Manpower Minister Tan See Leng, Senior Minister of State for Sustainability and the Environment Amy Khor and Speaker Tan Chuan-Jin are among several MPs who will be restarting physical MPS sessions. Safe management measures will still be in place for people's safety, they said.

Taking Covid-19 in stride

Minister of State for Social and Family Development and Education Sun Xueling became the latest politician to test positive for Covid-19.

Announcing this on Monday (March 21), Ms Sun said she had come down with a bad throat and cough and did not manage to meet every resident who had arranged to meet her over Zoom at her MPS.

"But please rest assured that I will go over all the cases. And our volunteers were also on hand to attend to our residents," she wrote.

Her colleagues, including Ms Yeo, Minister of State for Manpower and Education Gan Siow Huang (Marymount), Ms Poh Li San (Sembawang GRC), and Parliamentary Secretary for Social and Family Development and Culture Community and Youth Eric Chua - who was himself down with Covid-19 last month - took to Facebook to wish her a speedy recovery.

Meanwhile, Minister of State for Culture, Community and Youth and Trade and Industry Alvin Tan (Tanjong Pagar GRC) got a post-recovery boost while visiting Pek Kio Market in his constituency.

Mr Tan had tested positive on March 1, and had recovered in a week.

In a post on Monday (March 20), he said: "Feeling super loved at Pek Kio Market! I was buying fruit juices for my (Moulmein-Cairnhill) team when Aunty asked me how well I've recovered from Covid (she read Zaobao). She then offered to make a special fruit drink for me to aid my recovery."

Aunty is keeping her recipe a secret though - no word on what goes into her special drink.

Waste not

While children here have been told umpteen times not to waste food, the advice has truly stuck for some MPs. Several have started "food rescue" gigs, as Mr Yip Hon Weng described it in a Facebook post.

The Yio Chu Kang MP had gone along with Minister of State for Manpower and Education Gan Siow Huang to visit Mr Gan Thiam Poh (Ang Mo Kio GRC) in Fernvale to learn about how Food Rescue Sengkang reduces food waste.

Each week, 40 volunteers with the ground-up initiative help to transport, sort and pack all kinds of food, from bread to fruits to vegetables.

These are then distributed to food rescue stations across the island, Mr Yip learnt.

Ms Gan said: "Despite the hot weather, everyone was working hard to sort the food items...they're truly food rescue heroes. Respect!"

Mr Yip said he hopes to start a similar effort in his constituency. "Don't waste food!

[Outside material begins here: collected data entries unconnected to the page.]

(* ===== verification/EngineConfig.v ===== *)
(** * The engine's configuration ([src/engine/src/config.c], [config.h])

    Reading, decoding and validating the JSON configuration.  The JSON library (SPDK's)
    and [strtod]'s floating-point numbers are not in the repository: they are the class
    [JsonLib], and what the proofs rely on is [JsonLaws].  [load_config] is cut into the
    blocks of the source, each from configuration to result and configuration; a block
    that fails leaves what it wrote before, as the global [g_config] does. *)
From S2P Require Import Prelude.
From stdpp Require Import options.
Local Open Scope Z_scope.

(** ** The JSON library *)

(** The value types the decoders tell apart. *)
Inductive json_type :=
  | SPDK_JSON_VAL_TRUE | SPDK_JSON_VAL_FALSE | SPDK_JSON_VAL_NUMBER | SPDK_JSON_VAL_STRING
  | SPDK_JSON_VAL_OBJECT_BEGIN | SPDK_JSON_VAL_OTHER.

#[export] Instance json_type_eq_dec : EqDecision json_type.
Proof. solve_decision. Defined.

(** [struct spdk_json_object_decoder] for the members of an object decoded into a [T]. *)
Record decoder (V T : Type) := Decoder {
  d_name : bytes;
  d_decode : V → T → option T;
  d_optional : bool
}.
Arguments Decoder {V T}.
Arguments d_name {V T}.
Arguments d_decode {V T}.
Arguments d_optional {V T}.

Class JsonLib := {
  json_val : Type;
  json_val_type : json_val → json_type;
  (** [start] and [len] *)
  json_val_text : json_val → bytes;
  (** [spdk_json_parse] with room for so many values: the result and the values written *)
  json_parse : bytes → Z → Z * list json_val;
  json_find : json_val → bytes → json_type → option json_val;
  json_decode_object : ∀ {T}, json_val → list (decoder json_val T) → T → option T;
  json_val_len : json_val → Z;
  json_array_first : json_val → option json_val;
  json_next : option json_val → option json_val;
  json_decode_int32 : option json_val → option Z;
  json_decode_uint32 : option json_val → option Z;
  json_decode_uint64 : option json_val → option Z;
  double : Type;
  double_zero : double;
  (** [None] when nothing was converted *)
  strtod : bytes → option double
}.

(** An object is decoded by running some of the decoders in some order, and fails when
    one of them does; a decoded integer is a value of its type. *)
Class JsonLaws (J : JsonLib) := {
  json_decode_object_inv T (P : T → Prop) obj ds (t t' : T) :
    P t →
    (∀ d v t1 t2, d ∈ ds → P t1 → d_decode d v t1 = Some t2 → P t2) →
    json_decode_object obj ds t = Some t' → P t';
  json_decode_int32_range v z : json_decode_int32 v = Some z → - 2 ^ 31 ≤ z < 2 ^ 31;
  json_decode_uint64_range v z : json_decode_uint64 v = Some z → fits 64 z
}.

(** ** Data *)

Record bdev_config := BdevConfig {
  bdev_name : bytes;
  bdev_size : Z;
  bdev_block_size : Z;
  bdev_num_blocks : Z
}.

Record segment_config := SegmentConfig {
  max_segments : Z;
  segment_size : Z;
  data_segments : Z;
  journal_segments : Z;
  metadata_segments : Z
}.

Section config.
Context {J : JsonLib}.

Record gc_config := GcConfig {
  gc_is_enabled : bool;
  gc_threshold : double;
  gc_interval : Z;
  gc_segment_scan_batch : Z;
  gc_reschedule_delay_us : Z
}.

Record checkpoint_config := CheckpointConfig { ck_is_enabled : bool; ck_interval : Z }.
Record log_config := LogConfig { log_mode : bytes; log_file_path : bytes; log_default_level : Z }.

(** [core_map] is NULL or an array; its length is a field of its own. *)
Record shard_config := ShardConfig {
  num_shards : Z;
  bg_core : Z;
  core_map : option (list Z);
  core_map_len : Z
}.

Record rpc_config := RpcConfig { rpc_port : Z; rpc_core_index : Z }.

Record config := Config {
  spdk_json_config_file : bytes;
  c_bdev : bdev_config;
  c_segment : segment_config;
  wal_ring_buffer_size : Z;
  c_gc : gc_config;
  c_checkpoint : checkpoint_config;
  c_log : log_config;
  c_shard : shard_config;
  c_rpc : rpc_config;
  debug_manifest_small_checkpoint : bool
}.

Definition set_spdk_json (x : bytes) (c : config) : config :=
  Config x (c_bdev c) (c_segment c) (wal_ring_buffer_size c) (c_gc c) (c_checkpoint c) (c_log c) (c_shard c) (c_rpc c) (debug_manifest_small_checkpoint c).
Definition set_bdev_config (x : bdev_config) (c : config) : config :=
  Config (spdk_json_config_file c) x (c_segment c) (wal_ring_buffer_size c) (c_gc c) (c_checkpoint c) (c_log c) (c_shard c) (c_rpc c) (debug_manifest_small_checkpoint c).
Definition set_segment_config (x : segment_config) (c : config) : config :=
  Config (spdk_json_config_file c) (c_bdev c) x (wal_ring_buffer_size c) (c_gc c) (c_checkpoint c) (c_log c) (c_shard c) (c_rpc c) (debug_manifest_small_checkpoint c).
Definition set_wal (x : Z) (c : config) : config :=
  Config (spdk_json_config_file c) (c_bdev c) (c_segment c) x (c_gc c) (c_checkpoint c) (c_log c) (c_shard c) (c_rpc c) (debug_manifest_small_checkpoint c).
Definition set_gc (x : gc_config) (c : config) : config :=
  Config (spdk_json_config_file c) (c_bdev c) (c_segment c) (wal_ring_buffer_size c) x (c_checkpoint c) (c_log c) (c_shard c) (c_rpc c) (debug_manifest_small_checkpoint c).
Definition set_checkpoint (x : checkpoint_config) (c : config) : config :=
  Config (spdk_json_config_file c) (c_bdev c) (c_segment c) (wal_ring_buffer_size c) (c_gc c) x (c_log c) (c_shard c) (c_rpc c) (debug_manifest_small_checkpoint c).
Definition set_log (x : log_config) (c : config) : config :=
  Config (spdk_json_config_file c) (c_bdev c) (c_segment c) (wal_ring_buffer_size c) (c_gc c) (c_checkpoint c) x (c_shard c) (c_rpc c) (debug_manifest_small_checkpoint c).
Definition set_shard (x : shard_config) (c : config) : config :=
  Config (spdk_json_config_file c) (c_bdev c) (c_segment c) (wal_ring_buffer_size c) (c_gc c) (c_checkpoint c) (c_log c) x (c_rpc c) (debug_manifest_small_checkpoint c).
Definition set_rpc (x : rpc_config) (c : config) : config :=
  Config (spdk_json_config_file c) (c_bdev c) (c_segment c) (wal_ring_buffer_size c) (c_gc c) (c_checkpoint c) (c_log c) (c_shard c) x (debug_manifest_small_checkpoint c).
Definition set_debug (x : bool) (c : config) : config :=
  Config (spdk_json_config_file c) (c_bdev c) (c_segment c) (wal_ring_buffer_size c) (c_gc c) (c_checkpoint c) (c_log c) (c_shard c) (c_rpc c) x.

(** [memset(&g_config, 0, sizeof(g_config))] *)
Definition config_zero : config :=
  Config [] (BdevConfig [] 0 0 0) (SegmentConfig 0 0 0 0 0) 0 (GcConfig false double_zero 0 0 0)
    (CheckpointConfig false 0) (LogConfig [] [] 0) (ShardConfig 0 0 None 0) (RpcConfig 0 0) false.

(** The decoded sections, [struct json_...]. *)
Record json_shard := JsonShard {
  jsh_num_shards : Z;
  jsh_bg_core : Z;
  jsh_core_map : option (list Z)
}.

Record json_gc := JsonGc {
  jg_is_enabled : bool;
  jg_threshold : double;
  jg_interval : Z;
  jg_segment_scan_batch : Z;
  jg_reschedule_delay_us : Z
}.

(** ** Decoders *)

Definition CONFIG_PATH_MAX : nat := Z.to_nat 512.

(** A string and its terminator in a buffer of [cap] bytes: the C string it holds. *)
Definition decode_string (cap : nat) (val : json_val) : option bytes :=
  if decide (json_val_type val ≠ SPDK_JSON_VAL_STRING) then None
  else if decide (cap ≤ length (json_val_text val))%nat then None
  else Some (cstr (json_val_text val)).

Definition decode_string_buf256 (val : json_val) : option bytes := decode_string 256 val.
Definition decode_string_cfg_path (val : json_val) : option bytes := decode_string CONFIG_PATH_MAX val.
Definition decode_string_buf16 (val : json_val) : option bytes := decode_string 16 val.

Definition decode_json_bool (val : json_val) : option bool :=
  if decide (json_val_type val = SPDK_JSON_VAL_TRUE) then Some true
  else if decide (json_val_type val = SPDK_JSON_VAL_FALSE) then Some false
  else None.

(** The result and the string left in [spdk_json], a buffer of [cap] bytes. *)
Definition resolve_spdk_json_path (config_file spdk_json : bytes) (cap : nat) : Z * bytes :=
  match spdk_json with
  | [] => (-1, spdk_json)
  | c :: _ =>
      if decide (c = SLASH) then (0, spdk_json)
      else match strrchr config_file SLASH with
           | None => (0, spdk_json)
           | Some slash =>
               let dirlen := (slash + 1)%nat in
               let plen := length spdk_json in
               if decide (CONFIG_PATH_MAX < dirlen + plen + 1)%nat then (-1, spdk_json)
               else if decide (cap < dirlen + plen + 1)%nat then (-1, spdk_json)
               else (0, take dirlen config_file ++ spdk_json)
           end
  end.

(** [tmp_ok]: the allocation of the copy of the number's text. *)
Definition decode_json_number_as_double (tmp_ok : bool) (val : json_val) : option double :=
  if decide (json_val_type val ≠ SPDK_JSON_VAL_NUMBER) then None
  else if negb tmp_ok then None
  else strtod (cstr (json_val_text val)).

(** The elements of a core map from one on. *)
Fixpoint decode_core_map_loop (count : nat) (element : option json_val) : option (list Z) :=
  match count with
  | O => Some []
  | S count =>
      z ← json_decode_int32 element;
      zs ← decode_core_map_loop count (json_next element);
      Some (z :: zs)
  end.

Cut waste, save (money), feed the less privileged and save the (earth)," he urged in his Facebook post.

While some politicians are going green, others are going blue.

Another precious resource people are often reminded not to waste in Singapore is water, and on World Water Day on Tuesday (March 22), politicians took the chance to drive the message home.

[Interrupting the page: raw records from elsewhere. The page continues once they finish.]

(** The result, the offsets zeroed and the allocator; [bdev] and [desc] are the open device. *)
Definition storage_engine_mkfs_volume (env : mkfs_env) (bdev desc : option nat) (cfg_max_segments : nat)
    (cfg_segment_size : Z) (n_shards : nat) (a : allocator) : option (Z * list Z * allocator) :=
  match allocator_mkfs env cfg_max_segments cfg_segment_size a with
  | None => Some ((-1)%Z, [], a)
  | Some a =>
      r ← fill_all n_shards a;
      match r with
      | inl a => Some ((-1)%Z, [], a)
      | inr a =>
          '(writes, ok, a) ←
            if can_zero env bdev desc
            then zero_segments (zero_write_ok env) (a_max_segments a - (META_SEGMENT_SLOT_B + 1)) (META_SEGMENT_SLOT_B + 1) a
            else Some ([], true, a);
          if negb ok then Some ((-1)%Z, writes, a)
          else if decide (allocator_persist_sync env a ≠ 0%Z) then Some ((-1)%Z, writes, a)
          else if decide (superblock_init_mkfs env a n_shards ≠ 0%Z) then Some ((-1)%Z, writes, a)
          else Some (0%Z, writes, a)
      end
  end.
End mkfs.

(** ** What the filled queues satisfy *)

Section invariant.
Context {E : SegmentEnv}.
Implicit Types (a : allocator) (q : open_segment_queue).

(** The queue of a shard and type. *)
Definition queue_of a (s ty : nat) : option open_segment_queue := a_per_shard a !! s ≫= λ qs, qs !! ty.

(** Segment [id] is at place [i] of a queue. *)
Definition queued a (s ty i id : nat) : Prop :=
  ∃ q, queue_of a s ty = Some q ∧ i < q_tail q ∧ q_segments q !! i = Some id.

Record mkfs_inv a : Prop := MkfsInv {
  mi_length : length (a_segments a) = a_max_segments a;
  mi_queue s ty q : queue_of a s ty = Some q →
    q_head q = 0 ∧ q_tail q < MAX_OPEN_SEGMENTS ∧ length (q_segments q) = MAX_OPEN_SEGMENTS;
  mi_open s ty i id : queued a s ty i id →
    META_SEGMENT_SLOT_B < id ∧
    ∃ seg, a_segments a !! id = Some seg ∧ s_status seg = SEGMENT_STATUS_OPEN ∧ s_type seg = ty;
  mi_unique s ty i s' ty' i' id : queued a s ty i id → queued a s' ty' i' id → s = s' ∧ ty = ty' ∧ i = i'
}.

(** No segment between the reserved ones and [next] is empty. *)
Definition none_before (next : nat) a : Prop :=
  META_SEGMENT_SLOT_B < next ∧
  ∀ j seg, META_SEGMENT_SLOT_B < j < next → a_segments a !! j = Some seg → s_status seg ≠ SEGMENT_STATUS_EMPTY.

Definition empties a : nat :=
  length (filter (λ seg, s_status seg = SEGMENT_STATUS_EMPTY) (drop (META_SEGMENT_SLOT_B + 1) (a_segments a))).

Lemma find_empty_spec a fuel j :
  fuel = length (a_segments a) - j →
  ∃ r, find_empty fuel j a = Some r ∧
  match r with
  | Some idx => j ≤ idx ∧ (∃ seg, a_segments a !! idx = Some seg ∧ s_status seg = SEGMENT_STATUS_EMPTY) ∧
      ∀ k seg, j ≤ k < idx → a_segments a !! k = Some seg → s_status seg ≠ SEGMENT_STATUS_EMPTY
  | None => ∀ k seg, j ≤ k → a_segments a !! k = Some seg → s_status seg ≠ SEGMENT_STATUS_EMPTY
  end.
Proof using Type*.
  revert j. induction fuel as [|fuel IH]; intros j Hj; simpl.
  - exists None. split; [done|]. intros k seg ? ?%lookup_lt_Some. lia.
  - destruct (lookup_lt_is_Some_2 (a_segments a) j) as [seg Hseg]; [lia|]. rewrite Hseg. simpl.
    case_decide as He; [exists (Some j); split_and!; [done..|eauto|lia]|].
    destruct (IH (S j)) as (r & Hr & Hspec); [lia|]. exists r. split; [done|].
    destruct r as [idx|].
    + destruct Hspec as (? & ? & Hbefore). split_and!; [lia|done|]. intros k seg' ??.
      destruct (decide (k = j)) as [->|]; [congruence|]. apply (Hbefore k); [lia|done].
    + intros k seg' ??. destruct (decide (k = j)) as [->|]; [congruence|]. apply (Hspec k); [lia|done].
Qed.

Education Minister Chan Chun Sing shared an April 23, 1963 article from The Straits Times on water rationing. Singapore was divided into seven zones in the 1960s for water rationing during prolonged droughts, with each zone receiving no water for six hours, four times a week.

"Unimaginable in Singapore today, where clean water readily flows from our taps!" he wrote.

This is a stark reminder of an alternative reality that could face Singapore, said Mr Chan, who encouraged young people to "make every drop count".

Minister for Sustainability and the Environment Grace Fu also gave a cold splash of reality, in keeping with her portfolio.

Singapore has come a long way in strengthening its water security, but water remains a scarce resource, she said.

"Water is and will always be an existential issue for Singapore."